La France est sur le point de débloquer des milliards d’euros pour sauver Air France-KLM, en lien avec l’État néerlandais. Avec seulement 5 % de ses vols encore assurés, la compagnie aérienne perdrait environ un milliard d’euros par mois. Cette dernière se préparerait ainsi à demander un prêt garanti par les États français et néerlandais pour un montant de 6 milliards d’euros, dont 4 milliards pour la France, selon Reuters. Les deux gouvernements auraient promis d’apporter leur aide au groupe, rapporte la directrice générale d’Air France dans une interview publiée le 6 avril. Le gouvernement français n’a pas non plus exclu une nationalisation temporaire de « grandes entreprises françaises » comme Air France mais a assuré qu’il ne prendrait pas de décision sans concertation étroite avec les Pays-Bas.
A l’aune de ce sauvetage massif, plus de 250 syndicats et ONG du monde entier, viennent de publier une lettre ouverte adressée aux gouvernements, intitulée « Non au sauvetage inconditionnel du secteur aérien ! ». Pour elles, tout renflouement des entreprises du secteur aérien doit être conditionné à la reconversion du secteur, avec une réduction des émissions de gaz à effet de serre.
« Il n’est pas juste de sauver le secteur aérien avec l’argent des contribuables alors que celui-ci ne paie presque pas de taxes »
« Ces dernières années, les compagnies aériennes se sont fermement opposées à toute tentative de mettre fin à leurs exonérations fiscales inéquitables » rappellent les organisations. Comme nous l’expliquions dans cet article, il n’existe pas de taxe sur le kérosène en France ni de TVA sur les billets internationaux (taux réduit à 10 % pour les vols intérieurs). D’après le Réseau action climat (RAC), les exonérations de TVA et de taxe sur le kérosène représentent pour l’État français un manque à gagner d’environ 7,2 milliard d’euros par an [1].
« Il n’est pas juste de sauver le secteur aérien avec l’argent des contribuables alors que celui-ci ne paie presque pas de taxes, lui donnant ainsi un avantage injustifié sur les modes de transport à faibles émissions » estiment les organisations signataires. « Il faut donc mettre un terme aux exonérations fiscales : obliger les compagnies aériennes à payer une taxe sur le kérosène et remplacer les programmes de fidélité qui incitent à prendre davantage l’avion, par des taxes équitables et progressives qui pénalisent ceux qui le prennent souvent. »
Conscientes que cette crise touche durement des salariés de l’industrie aéronautique, les organisations signataires précisent : « Au lieu de voler au secours des cadres dirigeants et des actionnaires, toute aide financière devrait faire bénéficier les travailleur.euse.s de solides protections en matière de travail et de santé et assurer un revenu de base suffisant au personnel de bord, au sol, dans les services de restauration ainsi qu’aux pilotes et à tou.te.s les autres travailleur.euse.s touché.e.s ».
Modifier les réseaux de transport de façon systémique
L’aviation civile est également le seul secteur avec le transport maritime, qui ne soit pas soumis à un objectif de réduction des émissions (explications ici).
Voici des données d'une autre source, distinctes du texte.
(** C5 fails on the code.  On two independent complex columns the
    classical process returns normally, but the projection is taken with
    the plain transpose: the two columns it leaves are not orthogonal for
    the Hermitian inner product. *)
Theorem GS_complex_not_orthonormal :
  GS_orthogonalisation 0%Z complex_columns
    = (complex_columns_after_GS, Done tt) /\
  dot [(3/5, 0); (0, 4/5)] [(144/185, -12/185); (41/185, -108/185)]
    = (0, -8/37) /\
  ~ orthonormal (colvecs complex_columns_after_GS).
Proof.
  set (c0 := [(3/5, 0); (0, 4/5)] : Vector C).
  set (r := [(144/25, -12/25); (41/25, -108/25)] : Vector C).
  set (q := [(144/185, -12/185); (41/185, -108/185)] : Vector C).
  assert (norm c0 = 1) as Hn0.
  { unfold norm, squaredNorm, c0. simpl.
    replace (_ + _) with 1 by lra. apply sqrt_1. }
  assert (normalize c0 = Done c0) as H0.
  { unfold normalize. destruct (Req_dec_T _ _) as [E|_]; [lra|].
    unfold normalized. rewrite Hn0. unfold c0. simpl.
    repeat (f_equal; try lra). }
  assert (norm r = 37/5) as Hnr.
  { unfold norm, squaredNorm, r. simpl.
    replace (_ + _) with (37/5 * (37/5)) by lra. apply sqrt_square. lra. }
  assert (normalize r = Done q) as Hr.
  { unfold normalize. destruct (Req_dec_T _ _) as [E|_]; [lra|].
    unfold normalized. rewrite Hnr. unfold r, q. simpl.
    repeat (f_equal; try lra). }
  assert (dot c0 q = (0, -8/37)) as Hdot.
  { unfold dot, c0, q. simpl. f_equal; lra. }
  split; [|split; [exact Hdot|]].
  - unfold GS_orthogonalisation.
    rewrite (bind_done _ _ complex_columns complex_columns tt)
      by (by apply assert_leftColsToSkip_accepts).
    assert (treatFirstCol 0%Z complex_columns = (complex_columns, Done 1%Z))
      as Hfirst.
    { unfold treatFirstCol. simpl.
      by rewrite (bind_done _ _ _ _ _
                    (normalize_col_run complex_columns 0 c0 c0 eq_refl H0)). }
    rewrite (bind_done _ _ _ _ _ Hfirst). unfold get at 1, bind at 1.
    unfold for_range. change (Z.to_nat 1) with 1%nat. simpl for_count.
    assert (residual (leftCols complex_columns 1) [(9, 0); (1, 0)] = r) as Hres.
    { unfold residual, mat_vec, trans_vec, tdot, vsub, vadd, vscale, r. simpl.
      repeat (f_equal; try lra). }
    rewrite (bind_done _ _ _ _ _
               (GS_step_run complex_columns 1 [(9, 0); (1, 0)] q eq_refl
                  (eq_trans (f_equal normalize Hres) Hr))).
    reflexivity.
  - intros Ho. specialize (Ho 0%nat 1%nat c0 q eq_refl eq_refl).
    rewrite Hdot in Ho. simpl in Ho. injection Ho as Ho. lra.
Qed.

Lemma bind_Done_inv {K X Y} (c : M (Matrix K) X) (k : X -> M (Matrix K) Y)
    (m m' : Matrix K) y :
  bind c k m = (m', Done y) ->
  exists m1 x, c m = (m1, Done x) /\ k x m1 = (m', Done y).
Proof.
  unfold bind. destruct (c m) as [m1 [x|e]]; [|done]. intros Hk. by exists m1, x.
Qed.

Lemma normalize_Done_inv {K} `{Scalar K} (v q : Vector K) :
  normalize v = Done q -> norm v <> 0 /\ q = normalized v.
Proof.
  unfold normalize. destruct (Req_dec_T _ _) as [E|E]; [done|].
  intros Hq. injection Hq as <-. done.
Qed.

(** The classical process with one column skipped on a matrix of two
    columns: one pass of the loop body. *)
Lemma GS_1_two_columns {K} `{Scalar K} (m m' : Matrix K) c0 c1 :
  colvecs m = [c0; c1] ->
  GS_orthogonalisation 1%Z m = (m', Done tt) ->
  norm (residual (leftCols m 1) c1) <> 0 /\
  m' = mkMatrix (rows m) [c0; normalized (residual (leftCols m 1) c1)].
Proof.
  intros Hm Hrun. unfold GS_orthogonalisation in Hrun.
  rewrite (bind_done _ _ m m tt) in Hrun
    by (apply assert_leftColsToSkip_accepts; unfold cols; rewrite Hm; simpl; lia).
  unfold treatFirstCol in Hrun. change (1 =? 0)%Z with false in Hrun.
  unfold bind at 1, ret at 1 in Hrun. cbv beta iota in Hrun.
  unfold bind at 1, get at 1 in Hrun. cbv beta iota in Hrun.
  rewrite Hm in Hrun. unfold for_range in Hrun.
  change (Z.to_nat 1) with 1%nat in Hrun. simpl for_count in Hrun.
  apply bind_Done_inv in Hrun as (m1 & [] & Hstep & Hret).
  injection Hret as <-.
  assert (colvecs m !! 1%nat = Some c1) as Hc1 by by rewrite Hm.
  destruct (normalize (residual (leftCols m 1) c1)) as [q|e] eqn:Hq.
  - rewrite (GS_step_run m 1 c1 q Hc1 Hq) in Hstep. injection Hstep as <-.
    apply normalize_Done_inv in Hq as [Hnz ->]. split; [done|].
    by rewrite Hm.
  - pose proof (GS_step_abort m 1 c1 e Hc1 Hq) as Habort.
    rewrite Hstep in Habort. done.
Qed.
Or, selon l’Ademe, l’aviation est le mode de transport le plus émetteur de gaz à effet de serre : 14 à 40 fois plus de CO2 que le train par kilomètre et personne transportée [2]. Tout soutien public doit s’assurer que l’industrie aéronautique respecte les objectifs en matière de lutte contre le réchauffement climatique, qui passe par une réduction des voyages en avion.
Elles en appellent plus globalement à un soutien des gouvernements à une « transition juste ». Cela implique de modifier les réseaux de transport de façon systémique, de garantir l’accès à des alternatives abordables telles que le transport ferroviaire, mais aussi de permettre à celles et ceux travaillant dans ce secteur « de quitter les emplois dépendant des combustibles fossiles pour des emplois décents et compatibles avec le climat » (lire à ce sujet : Ces centaines de milliers d’emplois qui n’attendent qu’une véritable volonté politique pour être créés). Tout l’enjeu est de saisir cette pause involontaire du trafic aérien pour construire un secteur des transports respectueux du climat et résilient face aux crises futures.